BEGIN
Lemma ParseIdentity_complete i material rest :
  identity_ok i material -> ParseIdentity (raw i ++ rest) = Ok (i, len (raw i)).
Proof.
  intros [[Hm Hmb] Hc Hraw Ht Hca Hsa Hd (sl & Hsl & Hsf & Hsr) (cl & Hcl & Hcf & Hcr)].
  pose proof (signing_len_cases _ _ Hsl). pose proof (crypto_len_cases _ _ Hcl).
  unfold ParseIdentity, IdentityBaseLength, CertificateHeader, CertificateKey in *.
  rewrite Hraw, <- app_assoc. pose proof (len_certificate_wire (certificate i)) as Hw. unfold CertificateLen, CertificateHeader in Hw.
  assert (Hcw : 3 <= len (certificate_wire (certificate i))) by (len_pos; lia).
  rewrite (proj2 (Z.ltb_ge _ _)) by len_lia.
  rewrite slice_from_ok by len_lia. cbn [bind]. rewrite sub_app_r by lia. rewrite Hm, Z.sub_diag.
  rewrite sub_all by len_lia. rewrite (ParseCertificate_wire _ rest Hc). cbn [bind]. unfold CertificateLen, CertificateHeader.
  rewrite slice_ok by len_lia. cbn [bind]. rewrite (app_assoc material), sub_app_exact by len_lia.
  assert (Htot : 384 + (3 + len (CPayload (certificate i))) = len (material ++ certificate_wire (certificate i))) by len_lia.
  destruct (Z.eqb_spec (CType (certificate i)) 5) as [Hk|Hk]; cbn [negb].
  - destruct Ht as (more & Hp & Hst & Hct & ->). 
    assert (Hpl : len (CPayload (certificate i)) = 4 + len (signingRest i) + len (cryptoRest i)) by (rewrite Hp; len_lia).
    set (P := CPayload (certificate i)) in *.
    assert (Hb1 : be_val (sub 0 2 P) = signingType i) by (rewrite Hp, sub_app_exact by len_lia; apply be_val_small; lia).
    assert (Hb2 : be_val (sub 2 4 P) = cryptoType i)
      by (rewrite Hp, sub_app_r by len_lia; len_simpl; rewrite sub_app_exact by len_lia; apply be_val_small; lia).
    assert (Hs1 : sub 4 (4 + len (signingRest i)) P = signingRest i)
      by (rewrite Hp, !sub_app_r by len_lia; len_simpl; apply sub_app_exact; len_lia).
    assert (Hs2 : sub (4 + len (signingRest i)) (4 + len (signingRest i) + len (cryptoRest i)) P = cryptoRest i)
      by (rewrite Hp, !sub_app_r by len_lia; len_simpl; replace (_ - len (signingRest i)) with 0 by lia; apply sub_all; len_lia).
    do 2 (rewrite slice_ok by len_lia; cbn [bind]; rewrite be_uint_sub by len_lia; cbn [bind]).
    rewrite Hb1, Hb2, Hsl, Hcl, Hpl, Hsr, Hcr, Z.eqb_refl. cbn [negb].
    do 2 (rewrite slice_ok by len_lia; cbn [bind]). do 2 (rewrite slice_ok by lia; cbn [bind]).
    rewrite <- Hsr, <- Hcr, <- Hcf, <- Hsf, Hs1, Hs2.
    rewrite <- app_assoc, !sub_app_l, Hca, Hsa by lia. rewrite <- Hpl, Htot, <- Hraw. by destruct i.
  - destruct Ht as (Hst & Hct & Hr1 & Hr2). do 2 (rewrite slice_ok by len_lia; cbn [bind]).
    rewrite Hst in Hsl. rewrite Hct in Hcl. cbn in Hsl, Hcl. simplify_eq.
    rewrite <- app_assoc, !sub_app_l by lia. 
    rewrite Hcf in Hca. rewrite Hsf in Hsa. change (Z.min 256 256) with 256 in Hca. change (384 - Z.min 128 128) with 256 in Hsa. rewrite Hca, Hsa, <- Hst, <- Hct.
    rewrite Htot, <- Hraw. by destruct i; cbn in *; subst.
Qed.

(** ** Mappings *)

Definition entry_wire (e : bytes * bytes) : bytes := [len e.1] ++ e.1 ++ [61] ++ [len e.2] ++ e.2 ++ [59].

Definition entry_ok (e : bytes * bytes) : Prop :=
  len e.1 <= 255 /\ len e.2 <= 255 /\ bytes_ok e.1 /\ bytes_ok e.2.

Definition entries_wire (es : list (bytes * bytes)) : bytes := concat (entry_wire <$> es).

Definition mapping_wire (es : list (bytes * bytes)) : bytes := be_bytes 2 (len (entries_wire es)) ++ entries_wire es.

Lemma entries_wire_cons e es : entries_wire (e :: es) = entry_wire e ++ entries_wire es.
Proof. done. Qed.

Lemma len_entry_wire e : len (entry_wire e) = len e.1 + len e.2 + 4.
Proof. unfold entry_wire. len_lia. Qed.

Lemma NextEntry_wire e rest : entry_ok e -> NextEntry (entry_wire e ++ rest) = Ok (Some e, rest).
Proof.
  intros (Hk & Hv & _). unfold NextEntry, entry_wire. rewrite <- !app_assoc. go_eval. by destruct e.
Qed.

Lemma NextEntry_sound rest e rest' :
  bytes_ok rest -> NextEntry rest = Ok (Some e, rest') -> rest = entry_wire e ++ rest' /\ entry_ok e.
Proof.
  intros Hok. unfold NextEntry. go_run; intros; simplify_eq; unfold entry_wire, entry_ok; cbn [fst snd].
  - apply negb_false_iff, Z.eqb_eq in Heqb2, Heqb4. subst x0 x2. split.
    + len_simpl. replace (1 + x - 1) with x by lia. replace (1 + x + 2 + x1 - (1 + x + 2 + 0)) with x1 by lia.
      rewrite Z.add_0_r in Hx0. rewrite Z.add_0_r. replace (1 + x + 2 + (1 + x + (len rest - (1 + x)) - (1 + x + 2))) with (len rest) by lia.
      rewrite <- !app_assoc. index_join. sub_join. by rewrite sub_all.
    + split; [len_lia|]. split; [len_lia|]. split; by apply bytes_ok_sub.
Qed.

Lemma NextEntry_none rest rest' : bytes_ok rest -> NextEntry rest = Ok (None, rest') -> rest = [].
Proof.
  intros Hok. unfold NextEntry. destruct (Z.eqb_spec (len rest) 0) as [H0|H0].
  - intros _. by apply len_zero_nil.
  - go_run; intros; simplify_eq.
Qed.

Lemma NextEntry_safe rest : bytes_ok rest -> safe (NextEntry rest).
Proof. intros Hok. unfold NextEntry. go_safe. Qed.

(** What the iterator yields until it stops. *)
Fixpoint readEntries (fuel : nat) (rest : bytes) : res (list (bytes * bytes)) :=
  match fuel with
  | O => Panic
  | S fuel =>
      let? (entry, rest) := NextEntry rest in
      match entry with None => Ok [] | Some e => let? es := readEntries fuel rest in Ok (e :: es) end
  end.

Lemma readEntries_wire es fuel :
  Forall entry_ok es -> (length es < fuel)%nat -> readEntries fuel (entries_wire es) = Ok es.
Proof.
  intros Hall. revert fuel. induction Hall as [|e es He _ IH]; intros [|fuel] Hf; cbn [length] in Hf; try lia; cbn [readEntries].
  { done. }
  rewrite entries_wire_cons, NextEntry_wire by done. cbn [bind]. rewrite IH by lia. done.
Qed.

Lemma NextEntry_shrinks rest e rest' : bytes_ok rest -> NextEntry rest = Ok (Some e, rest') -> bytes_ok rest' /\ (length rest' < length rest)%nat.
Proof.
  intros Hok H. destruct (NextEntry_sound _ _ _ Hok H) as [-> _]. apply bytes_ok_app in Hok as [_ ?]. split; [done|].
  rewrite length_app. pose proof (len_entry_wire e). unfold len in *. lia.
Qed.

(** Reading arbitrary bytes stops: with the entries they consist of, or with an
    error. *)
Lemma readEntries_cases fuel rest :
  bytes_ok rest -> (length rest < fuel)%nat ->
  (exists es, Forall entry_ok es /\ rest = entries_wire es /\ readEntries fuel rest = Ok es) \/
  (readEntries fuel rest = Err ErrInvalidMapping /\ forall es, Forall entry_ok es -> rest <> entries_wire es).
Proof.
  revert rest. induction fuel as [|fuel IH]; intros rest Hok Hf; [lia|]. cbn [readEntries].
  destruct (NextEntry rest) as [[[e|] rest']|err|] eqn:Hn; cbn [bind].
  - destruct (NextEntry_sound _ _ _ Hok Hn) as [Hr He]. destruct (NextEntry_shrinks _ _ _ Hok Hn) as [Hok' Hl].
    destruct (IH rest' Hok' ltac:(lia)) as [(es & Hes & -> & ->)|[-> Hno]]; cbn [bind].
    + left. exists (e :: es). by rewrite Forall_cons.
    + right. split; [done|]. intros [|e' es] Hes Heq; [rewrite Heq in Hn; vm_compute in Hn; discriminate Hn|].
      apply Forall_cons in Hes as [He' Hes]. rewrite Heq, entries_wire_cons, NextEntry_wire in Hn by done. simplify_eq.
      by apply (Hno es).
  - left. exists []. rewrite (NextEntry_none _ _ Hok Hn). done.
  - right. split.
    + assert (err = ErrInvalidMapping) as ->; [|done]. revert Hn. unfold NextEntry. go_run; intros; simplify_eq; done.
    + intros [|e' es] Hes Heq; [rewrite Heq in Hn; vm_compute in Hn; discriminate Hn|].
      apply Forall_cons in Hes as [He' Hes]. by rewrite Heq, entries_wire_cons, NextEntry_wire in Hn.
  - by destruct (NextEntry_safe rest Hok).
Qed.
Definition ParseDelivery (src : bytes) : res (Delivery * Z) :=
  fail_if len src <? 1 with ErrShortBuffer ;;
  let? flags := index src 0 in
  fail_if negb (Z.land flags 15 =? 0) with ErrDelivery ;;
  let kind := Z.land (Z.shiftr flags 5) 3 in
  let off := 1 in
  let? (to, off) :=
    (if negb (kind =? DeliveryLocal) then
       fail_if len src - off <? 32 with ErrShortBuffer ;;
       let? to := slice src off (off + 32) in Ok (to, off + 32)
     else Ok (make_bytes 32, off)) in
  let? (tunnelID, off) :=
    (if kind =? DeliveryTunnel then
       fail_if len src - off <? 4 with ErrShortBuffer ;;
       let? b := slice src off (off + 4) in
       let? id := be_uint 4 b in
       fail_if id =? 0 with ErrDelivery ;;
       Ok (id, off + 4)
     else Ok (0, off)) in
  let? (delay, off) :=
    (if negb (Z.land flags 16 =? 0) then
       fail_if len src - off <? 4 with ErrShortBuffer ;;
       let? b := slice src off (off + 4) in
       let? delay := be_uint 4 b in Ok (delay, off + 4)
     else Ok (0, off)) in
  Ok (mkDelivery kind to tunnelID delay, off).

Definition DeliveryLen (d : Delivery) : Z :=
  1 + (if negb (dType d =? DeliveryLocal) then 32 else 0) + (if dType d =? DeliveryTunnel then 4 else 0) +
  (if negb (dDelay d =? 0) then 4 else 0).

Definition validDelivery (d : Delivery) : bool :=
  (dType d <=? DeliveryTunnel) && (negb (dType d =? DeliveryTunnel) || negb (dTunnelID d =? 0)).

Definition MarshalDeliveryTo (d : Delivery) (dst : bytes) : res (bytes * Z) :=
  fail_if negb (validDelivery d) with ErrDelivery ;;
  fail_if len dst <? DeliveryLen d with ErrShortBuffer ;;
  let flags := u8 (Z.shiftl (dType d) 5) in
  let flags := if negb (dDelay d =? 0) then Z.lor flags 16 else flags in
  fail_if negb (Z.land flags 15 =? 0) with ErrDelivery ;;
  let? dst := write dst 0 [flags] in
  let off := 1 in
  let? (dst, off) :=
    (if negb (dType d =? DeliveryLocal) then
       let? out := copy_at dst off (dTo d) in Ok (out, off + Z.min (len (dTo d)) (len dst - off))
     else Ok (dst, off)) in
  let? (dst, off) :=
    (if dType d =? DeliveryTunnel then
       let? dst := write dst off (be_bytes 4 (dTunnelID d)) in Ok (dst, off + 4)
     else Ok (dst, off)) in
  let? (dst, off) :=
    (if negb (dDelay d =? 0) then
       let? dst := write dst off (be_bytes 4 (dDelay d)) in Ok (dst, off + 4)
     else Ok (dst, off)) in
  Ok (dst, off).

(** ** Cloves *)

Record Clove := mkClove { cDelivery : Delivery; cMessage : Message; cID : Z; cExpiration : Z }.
END
BEGIN
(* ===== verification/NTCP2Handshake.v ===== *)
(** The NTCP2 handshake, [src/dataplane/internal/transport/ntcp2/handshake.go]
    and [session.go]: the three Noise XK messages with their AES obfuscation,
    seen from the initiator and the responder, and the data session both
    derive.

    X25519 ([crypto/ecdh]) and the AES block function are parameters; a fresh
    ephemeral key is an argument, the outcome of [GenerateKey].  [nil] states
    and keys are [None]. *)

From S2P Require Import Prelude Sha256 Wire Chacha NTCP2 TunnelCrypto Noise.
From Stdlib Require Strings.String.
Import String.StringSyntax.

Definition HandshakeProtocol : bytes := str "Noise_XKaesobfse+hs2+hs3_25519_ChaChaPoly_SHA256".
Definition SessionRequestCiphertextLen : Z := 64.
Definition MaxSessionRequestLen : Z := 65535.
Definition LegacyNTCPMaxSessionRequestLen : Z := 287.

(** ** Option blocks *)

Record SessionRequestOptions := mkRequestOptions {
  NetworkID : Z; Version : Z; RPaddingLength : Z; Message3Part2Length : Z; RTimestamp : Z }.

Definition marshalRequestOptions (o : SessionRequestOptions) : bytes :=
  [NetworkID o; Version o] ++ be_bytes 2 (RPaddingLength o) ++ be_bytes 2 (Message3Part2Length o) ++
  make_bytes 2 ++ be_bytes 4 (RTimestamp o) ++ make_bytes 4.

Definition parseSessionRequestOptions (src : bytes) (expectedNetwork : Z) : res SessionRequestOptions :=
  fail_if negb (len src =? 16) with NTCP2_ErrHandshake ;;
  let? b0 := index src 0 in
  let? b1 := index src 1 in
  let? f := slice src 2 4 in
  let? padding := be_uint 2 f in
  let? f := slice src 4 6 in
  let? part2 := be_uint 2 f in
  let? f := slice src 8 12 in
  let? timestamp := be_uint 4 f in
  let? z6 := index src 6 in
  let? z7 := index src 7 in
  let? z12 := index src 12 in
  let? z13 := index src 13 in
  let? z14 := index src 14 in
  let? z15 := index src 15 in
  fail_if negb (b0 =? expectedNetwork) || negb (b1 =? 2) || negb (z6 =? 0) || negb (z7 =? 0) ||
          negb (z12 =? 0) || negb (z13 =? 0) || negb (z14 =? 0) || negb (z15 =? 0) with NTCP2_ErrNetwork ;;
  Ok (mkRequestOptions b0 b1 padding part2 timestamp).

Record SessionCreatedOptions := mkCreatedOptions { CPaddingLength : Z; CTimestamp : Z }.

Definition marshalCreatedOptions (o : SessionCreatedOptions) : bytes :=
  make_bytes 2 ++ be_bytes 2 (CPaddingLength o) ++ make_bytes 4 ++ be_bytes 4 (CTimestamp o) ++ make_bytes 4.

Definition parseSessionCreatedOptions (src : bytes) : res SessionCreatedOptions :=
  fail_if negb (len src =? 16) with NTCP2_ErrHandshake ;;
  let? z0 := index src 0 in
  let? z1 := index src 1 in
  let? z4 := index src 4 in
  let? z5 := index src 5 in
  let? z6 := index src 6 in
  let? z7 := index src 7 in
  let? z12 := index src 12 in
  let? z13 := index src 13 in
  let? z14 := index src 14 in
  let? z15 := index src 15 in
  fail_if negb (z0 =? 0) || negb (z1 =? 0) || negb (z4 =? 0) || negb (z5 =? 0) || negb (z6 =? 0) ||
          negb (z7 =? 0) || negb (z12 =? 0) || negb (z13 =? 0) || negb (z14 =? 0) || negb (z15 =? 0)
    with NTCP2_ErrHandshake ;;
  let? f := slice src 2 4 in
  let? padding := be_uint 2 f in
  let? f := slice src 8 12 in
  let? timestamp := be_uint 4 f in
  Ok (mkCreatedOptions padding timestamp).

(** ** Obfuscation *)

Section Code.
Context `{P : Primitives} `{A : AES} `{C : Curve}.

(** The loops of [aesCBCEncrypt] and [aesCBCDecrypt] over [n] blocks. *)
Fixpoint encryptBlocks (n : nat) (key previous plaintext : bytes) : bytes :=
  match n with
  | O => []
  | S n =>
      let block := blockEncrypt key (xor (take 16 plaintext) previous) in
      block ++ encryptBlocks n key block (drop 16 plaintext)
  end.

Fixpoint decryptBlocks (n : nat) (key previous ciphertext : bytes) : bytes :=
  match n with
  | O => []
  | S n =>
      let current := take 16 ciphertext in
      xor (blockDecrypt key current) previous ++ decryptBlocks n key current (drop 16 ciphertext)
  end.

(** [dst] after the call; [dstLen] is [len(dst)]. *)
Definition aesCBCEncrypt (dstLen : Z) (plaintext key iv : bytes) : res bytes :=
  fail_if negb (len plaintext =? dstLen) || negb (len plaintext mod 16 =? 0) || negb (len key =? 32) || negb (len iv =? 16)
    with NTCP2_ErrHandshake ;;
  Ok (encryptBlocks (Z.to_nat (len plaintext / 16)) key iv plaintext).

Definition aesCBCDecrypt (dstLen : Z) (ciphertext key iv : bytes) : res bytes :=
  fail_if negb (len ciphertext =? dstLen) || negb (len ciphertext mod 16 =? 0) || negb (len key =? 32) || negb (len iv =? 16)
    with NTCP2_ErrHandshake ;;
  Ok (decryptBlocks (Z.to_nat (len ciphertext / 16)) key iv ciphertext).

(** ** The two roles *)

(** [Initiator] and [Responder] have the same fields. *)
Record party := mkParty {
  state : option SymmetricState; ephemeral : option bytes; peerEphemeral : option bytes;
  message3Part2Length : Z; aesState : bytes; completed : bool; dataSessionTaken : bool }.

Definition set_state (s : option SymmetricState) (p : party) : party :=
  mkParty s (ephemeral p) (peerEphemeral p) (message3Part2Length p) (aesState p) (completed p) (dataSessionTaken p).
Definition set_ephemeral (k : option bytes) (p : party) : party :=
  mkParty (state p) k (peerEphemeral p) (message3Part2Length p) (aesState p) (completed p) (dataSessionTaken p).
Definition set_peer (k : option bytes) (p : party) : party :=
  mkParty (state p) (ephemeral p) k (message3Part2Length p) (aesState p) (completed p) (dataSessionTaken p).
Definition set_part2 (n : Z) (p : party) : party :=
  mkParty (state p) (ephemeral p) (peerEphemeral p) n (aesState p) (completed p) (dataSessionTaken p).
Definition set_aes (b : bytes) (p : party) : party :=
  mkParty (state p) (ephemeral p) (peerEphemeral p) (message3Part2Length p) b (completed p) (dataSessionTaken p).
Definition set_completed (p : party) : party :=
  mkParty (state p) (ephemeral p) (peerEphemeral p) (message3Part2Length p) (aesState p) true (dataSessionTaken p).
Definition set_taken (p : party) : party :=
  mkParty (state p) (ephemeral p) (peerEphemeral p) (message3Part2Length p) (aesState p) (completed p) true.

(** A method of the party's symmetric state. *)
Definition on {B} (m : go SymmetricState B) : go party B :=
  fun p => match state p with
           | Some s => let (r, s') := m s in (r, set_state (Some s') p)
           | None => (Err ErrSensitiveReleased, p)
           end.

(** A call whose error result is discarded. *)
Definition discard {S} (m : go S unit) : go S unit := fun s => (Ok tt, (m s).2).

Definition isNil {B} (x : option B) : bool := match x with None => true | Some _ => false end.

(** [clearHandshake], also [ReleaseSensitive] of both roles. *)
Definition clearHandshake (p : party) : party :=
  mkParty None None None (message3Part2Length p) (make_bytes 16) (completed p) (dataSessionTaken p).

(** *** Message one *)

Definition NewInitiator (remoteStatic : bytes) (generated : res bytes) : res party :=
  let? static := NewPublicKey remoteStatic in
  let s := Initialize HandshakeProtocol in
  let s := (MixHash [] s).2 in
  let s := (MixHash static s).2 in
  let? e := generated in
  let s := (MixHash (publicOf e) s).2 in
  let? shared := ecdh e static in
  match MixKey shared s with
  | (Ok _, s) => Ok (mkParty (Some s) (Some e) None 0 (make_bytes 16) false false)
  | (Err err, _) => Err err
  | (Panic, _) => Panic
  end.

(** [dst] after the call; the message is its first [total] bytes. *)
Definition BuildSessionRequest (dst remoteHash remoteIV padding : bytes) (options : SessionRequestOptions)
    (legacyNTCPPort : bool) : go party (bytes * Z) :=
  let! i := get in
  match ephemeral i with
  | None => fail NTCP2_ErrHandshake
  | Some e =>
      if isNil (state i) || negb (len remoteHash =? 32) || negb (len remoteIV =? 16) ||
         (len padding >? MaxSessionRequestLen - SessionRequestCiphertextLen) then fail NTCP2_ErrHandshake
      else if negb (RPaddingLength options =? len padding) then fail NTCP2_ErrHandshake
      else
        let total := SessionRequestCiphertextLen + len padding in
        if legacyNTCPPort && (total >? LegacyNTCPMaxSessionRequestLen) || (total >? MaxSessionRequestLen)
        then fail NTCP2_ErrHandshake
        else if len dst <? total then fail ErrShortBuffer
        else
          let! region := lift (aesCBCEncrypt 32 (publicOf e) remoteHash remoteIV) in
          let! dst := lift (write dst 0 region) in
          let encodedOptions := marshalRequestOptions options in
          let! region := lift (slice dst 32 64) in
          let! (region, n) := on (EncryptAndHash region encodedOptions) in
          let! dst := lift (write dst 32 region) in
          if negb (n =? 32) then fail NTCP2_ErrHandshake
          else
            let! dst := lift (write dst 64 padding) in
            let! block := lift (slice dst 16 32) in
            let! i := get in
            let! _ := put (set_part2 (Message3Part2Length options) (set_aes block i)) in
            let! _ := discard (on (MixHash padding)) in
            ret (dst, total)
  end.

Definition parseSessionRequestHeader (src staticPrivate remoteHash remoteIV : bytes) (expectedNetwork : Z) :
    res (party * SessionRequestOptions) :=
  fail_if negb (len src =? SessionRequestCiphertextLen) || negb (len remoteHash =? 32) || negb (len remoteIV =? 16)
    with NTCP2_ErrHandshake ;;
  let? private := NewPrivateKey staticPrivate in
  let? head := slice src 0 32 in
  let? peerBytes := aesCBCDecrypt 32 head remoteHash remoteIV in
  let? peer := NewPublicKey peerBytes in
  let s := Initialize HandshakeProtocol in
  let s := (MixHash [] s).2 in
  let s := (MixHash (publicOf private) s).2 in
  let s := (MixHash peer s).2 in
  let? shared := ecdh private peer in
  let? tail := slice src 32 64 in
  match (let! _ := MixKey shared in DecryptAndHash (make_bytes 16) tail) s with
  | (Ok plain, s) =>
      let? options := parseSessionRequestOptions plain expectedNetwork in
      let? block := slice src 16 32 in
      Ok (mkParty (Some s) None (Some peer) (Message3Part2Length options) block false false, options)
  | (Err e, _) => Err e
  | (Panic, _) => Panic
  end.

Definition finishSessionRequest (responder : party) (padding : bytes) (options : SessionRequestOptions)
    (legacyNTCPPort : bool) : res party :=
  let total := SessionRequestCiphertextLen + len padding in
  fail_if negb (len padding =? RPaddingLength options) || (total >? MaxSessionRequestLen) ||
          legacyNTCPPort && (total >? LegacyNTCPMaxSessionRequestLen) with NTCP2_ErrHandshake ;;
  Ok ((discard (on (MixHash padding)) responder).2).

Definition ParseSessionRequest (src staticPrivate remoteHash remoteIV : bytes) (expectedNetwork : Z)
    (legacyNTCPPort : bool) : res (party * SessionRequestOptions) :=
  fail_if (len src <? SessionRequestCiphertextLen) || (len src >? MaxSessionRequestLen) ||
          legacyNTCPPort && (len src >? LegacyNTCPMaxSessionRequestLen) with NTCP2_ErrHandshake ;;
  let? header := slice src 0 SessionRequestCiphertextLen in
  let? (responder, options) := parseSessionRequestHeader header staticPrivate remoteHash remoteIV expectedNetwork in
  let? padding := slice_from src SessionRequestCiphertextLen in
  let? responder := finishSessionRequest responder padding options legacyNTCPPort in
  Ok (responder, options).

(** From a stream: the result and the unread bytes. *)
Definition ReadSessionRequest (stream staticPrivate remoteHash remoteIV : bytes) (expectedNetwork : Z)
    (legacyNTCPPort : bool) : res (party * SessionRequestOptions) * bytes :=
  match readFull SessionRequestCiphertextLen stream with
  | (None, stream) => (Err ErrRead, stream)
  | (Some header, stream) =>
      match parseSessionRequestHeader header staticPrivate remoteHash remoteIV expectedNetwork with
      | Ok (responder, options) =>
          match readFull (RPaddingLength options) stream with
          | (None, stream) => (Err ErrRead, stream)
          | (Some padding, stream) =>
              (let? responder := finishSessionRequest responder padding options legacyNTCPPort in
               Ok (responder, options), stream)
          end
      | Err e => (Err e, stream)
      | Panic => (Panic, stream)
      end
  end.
END
- _GOAL OF THE EXERCISE_
Above are records; repeat only the lines starting at the line with "Lemma ParseIdentity_complete i" and ending at the line with "pose proof (signing_len_cases", exactly as they appear, both included.

- _SOLUTION_
Lemma ParseIdentity_complete i material rest :
  identity_ok i material -> ParseIdentity (raw i ++ rest) = Ok (i, len (raw i)).
Proof.
  intros [[Hm Hmb] Hc Hraw Ht Hca Hsa Hd (sl & Hsl & Hsf & Hsr) (cl & Hcl & Hcf & Hcr)].
  pose proof (signing_len_cases _ _ Hsl). pose proof (crypto_len_cases _ _ Hcl).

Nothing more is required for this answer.